In a multicenter study, Bajaj et al[20] compared the outcome among the age/gender-matched patients with cirrhosis + COVID-19 versus patients with COVID-19 alone and cirrhosis alone. They concluded that patients with cirrhosis + COVID-19 had similar mortality compared with patients with cirrhosis alone. They also found cirrhosis + COVID-19 had higher mortality than patients with COVID-19 alone. Also, they found CCI was the only independent mortality predictor among the study group.

Imam et al[21] investigated mortality predictors of COVID-19 in a large cohort of hospitalized patients in the United States in a retrospective study. Among 1305 patients who were hospitalized during the evaluation period, the median CCI was 2,[1-4] 72.6% and multivariates regression analysis revealed that CCI > 3 (OR: 2.71, 95% CI: 1.85-3.97) were independently associated with mortality[21] In our study, patients with exitus had a mean CCI score of 7.6 ± 2.6 and it was one of the predictors of in-hospital mortality in our study.

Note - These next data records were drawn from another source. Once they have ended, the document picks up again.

Lemma perform_steady (trim : string → string) (a : Action) (st st' : State) :
  offered a st = true → steady st →
  outcome (perform trim a st) st' → steady st'.
Proof.
  intros Hoff (Hsec & (Hu & Hd & Hg) & Hsub & Hnd).
  destruct a as [| | files | id | | |]; unfold perform.
  - unfold unlock. case_decide as Hblank; [by intros ->|].
    intros Ho. apply fetchPhotos_keeps in Ho as (? & ? & Hu' & Hd' & Hg' & _).
    + unfold steady, idle. rewrite Hu', Hd', Hg'.
      unfold persistPassword. by destruct (isUnlocked _).
    + unfold secretPersisted, persistPassword, isUnlocked. simpl.
      by rewrite bool_decide_true.
    + unfold persistPassword. by destruct (isUnlocked _).
  - intros Ho. apply fetchPhotos_keeps in Ho as (? & ? & Hu' & Hd' & Hg' & _);
      [|done..]. unfold steady, idle. by rewrite Hu', Hd', Hg'.
  - unfold handleUpload. destruct (_ || _); [by intros ->|].
    simpl. intros [[u | e] Ho].
    + apply outcome_bind in Ho as (st2 & Ho & ->).
      apply fetchPhotos_keeps in Ho as (? & ? & _ & Hd' & Hg' & _);
        [|done..]. simpl in *. by rewrite <- Hd', <- Hg' in *.
    + simpl in Ho. subst st'.
      destruct (handleError_fields e (set_uploading true st))
        as (Hps & Hph & Hids & _ & _ & _ & Hd' & Hg').
      unfold steady, secretPersisted, idle, selectionValid in *. simpl in *.
      rewrite Hph, Hids, Hd', Hg'. split_and!; try done.
      destruct Hps as [[-> ->] | [-> ->]]; done.
  - simpl. intros ->. unfold steady, secretPersisted, idle, selectionValid.
    rewrite admin_toggle_selectedIds.
    assert (photos (toggleSelection id st) = photos st
            ∧ adminPassword (toggleSelection id st) = adminPassword st
            ∧ sessionItem (toggleSelection id st) = sessionItem st
            ∧ uploading (toggleSelection id st) = uploading st
            ∧ deleting (toggleSelection id st) = deleting st
            ∧ generating (toggleSelection id st) = generating st)
      as (-> & -> & -> & -> & -> & ->).
    { unfold toggleSelection. by destruct (bool_decide _). }
    split_and!; try done.
    + apply toggled_subseteq; [|done]. simpl in Hoff.
      apply andb_true_iff in Hoff as [_ Hid].
      by apply bool_decide_eq_true in Hid.
    + by apply toggled_NoDup.
  - unfold deleteSelected. destruct (bool_decide _); [by intros ->|].
    simpl. intros [[u | e] Ho].
    + apply outcome_bind in Ho as (st2 & Ho & ->).
      apply fetchPhotos_keeps in Ho as (? & ? & Hu' & _ & Hg' & _);
        [|done..]. simpl in *. by rewrite <- Hu', <- Hg' in *.
    + simpl in Ho. subst st'.
      destruct (handleError_fields e (set_deleting true st))
        as (Hps & Hph & Hids & _ & _ & Hu' & _ & Hg').
      unfold steady, secretPersisted, idle, selectionValid in *. simpl in *.
      rewrite Hph, Hids, Hu', Hg'. split_and!; try done.
      destruct Hps as [[-> ->] | [-> ->]]; done.
  - unfold generateShare. destruct (bool_decide _); [by intros ->|].
    simpl. intros [[d | e] ->]; [done|].
    destruct (handleError_fields e (set_generating true st))
      as (Hps & Hph & Hids & _ & _ & Hu' & Hd' & _).
    unfold steady, secretPersisted, idle, selectionValid in *. simpl in *.
    rewrite Hph, Hids, Hu', Hd'. split_and!; try done.
    destruct Hps as [[-> ->] | [-> ->]]; done.
  - unfold mounted. destruct (isUnlocked st); [|by intros ->].
    intros Ho. apply fetchPhotos_keeps in Ho as (? & ? & Hu' & Hd' & Hg' & _);
      [|done..]. unfold steady, idle. by rewrite Hu', Hd', Hg'.
Qed.

Lemma session_steady (trim : string → string) (acts : list Action)
    (st st' : State) :
  steady st → outcome (session trim acts st) st' → steady st'.
Proof.
  revert st. induction acts as [|a acts IH]; intros st Hst; simpl.
  - by intros ->.
  - destruct (offered a st) eqn:Hoff; [|by apply IH].
    intros (st1 & Ho & Hrest)%outcome_bind.
    apply (IH st1); [|done]. by apply (perform_steady trim a st).
Qed.

Lemma initial_steady (stored : option string) : steady (initial stored).
Proof.
  unfold steady, secretPersisted, idle, selectionValid. simpl.
  split_and!; try done; apply NoDup_nil_2.
Qed.

End ConsoleRuns.

Section ConsoleInvariants.
Import Http AdminView Console Samples.

Lemma json_ids_inv (a b : list Z) :
  Json {[ "photo_ids" := a ]} = Json {[ "photo_ids" := b ]} → a = b.
Proof.
  intros H.
  assert (({[ "photo_ids" := a ]} : gmap string (list Z))
          = {[ "photo_ids" := b ]}) as Hm by congruence.
  apply (f_equal (λ m : gmap string (list Z), m !! "photo_ids")) in Hm.
  rewrite !lookup_singleton_eq in Hm. congruence.
Qed.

In our study, the age was higher in patients who needed intensive care and respiratory support and who died. The drugs given to both groups were similar; however, it was observed that the group with less mortality received more favipiravir. It was observed that kidney functions were worse, CRP levels were higher, and lymphocyte levels were lower in patients who resulted in mortality and resulted negatively. The CCI score was significantly higher in patients with mortality and adverse outcomes. The CCI score and respiratory rate were associated with oxygen saturation. In regression analysis, the most relevant parameter to mortality was the CCI score. A CCI score above 5.5 could be valuable in predicting mortality.

In a study that prospectively included 61 patients with COVID-19 infection as a derivative cohort and 54 patients as a validation cohort, Liu et al[5] demonstrated that the NLR was an important parameter in predicting cryptic disease. They concluded that the disease has become more critical and there is a greater need for intensive care, especially in patients over the age of 50 with an NLR > 3.13. In our study, lymphocyte values were significantly lower in those who reached the endpoint and died. The NLR was significantly higher only in those who died compared to those who were not. However, we were not able to identify any correlation between death, lymphocyte count, and NLR in regression analysis.

At the time of the study, the ministry of health in the country where the study was conducted, hydroxychloroquine was used and recommended in the treatment of COVID-19. Nowadays, new developments are experienced every day in the diagnosis and treatment of COVID-19. Currently, hydroxychloroquine has been discontinued in our country in the treatment of COVID-19. Hydroxychloroquine is a drug that may affect cardiac mortality. Therefore, hydroxychloroquine may have an effect on mortality in the current study. Since the same drugs were given to all patient groups, we think that the effect of the study was not significant.

Conclusion

In our study, we used the CCI score, which indicated the comorbidity burden of the patient cumulatively, instead of the risk factors or concomitant diseases to be associated with mortality and intensive care needs in each patient separately. The score, which could easily be obtained at the time of admission, could be associated with the prognosis of COVID-19 patients. Those with a CCI score of greater than 5.5 could be more associated with negative endpoints and mortality. Certainly, respiratory status and hemodynamics of patients at the time of admission or follow-up would be important regarding the need for intensive care. In addition to these, we believe that a multidisciplinary approach besides medical treatment and respiratory support applied to individuals with a higher comorbidity burden could be more rational in these patients.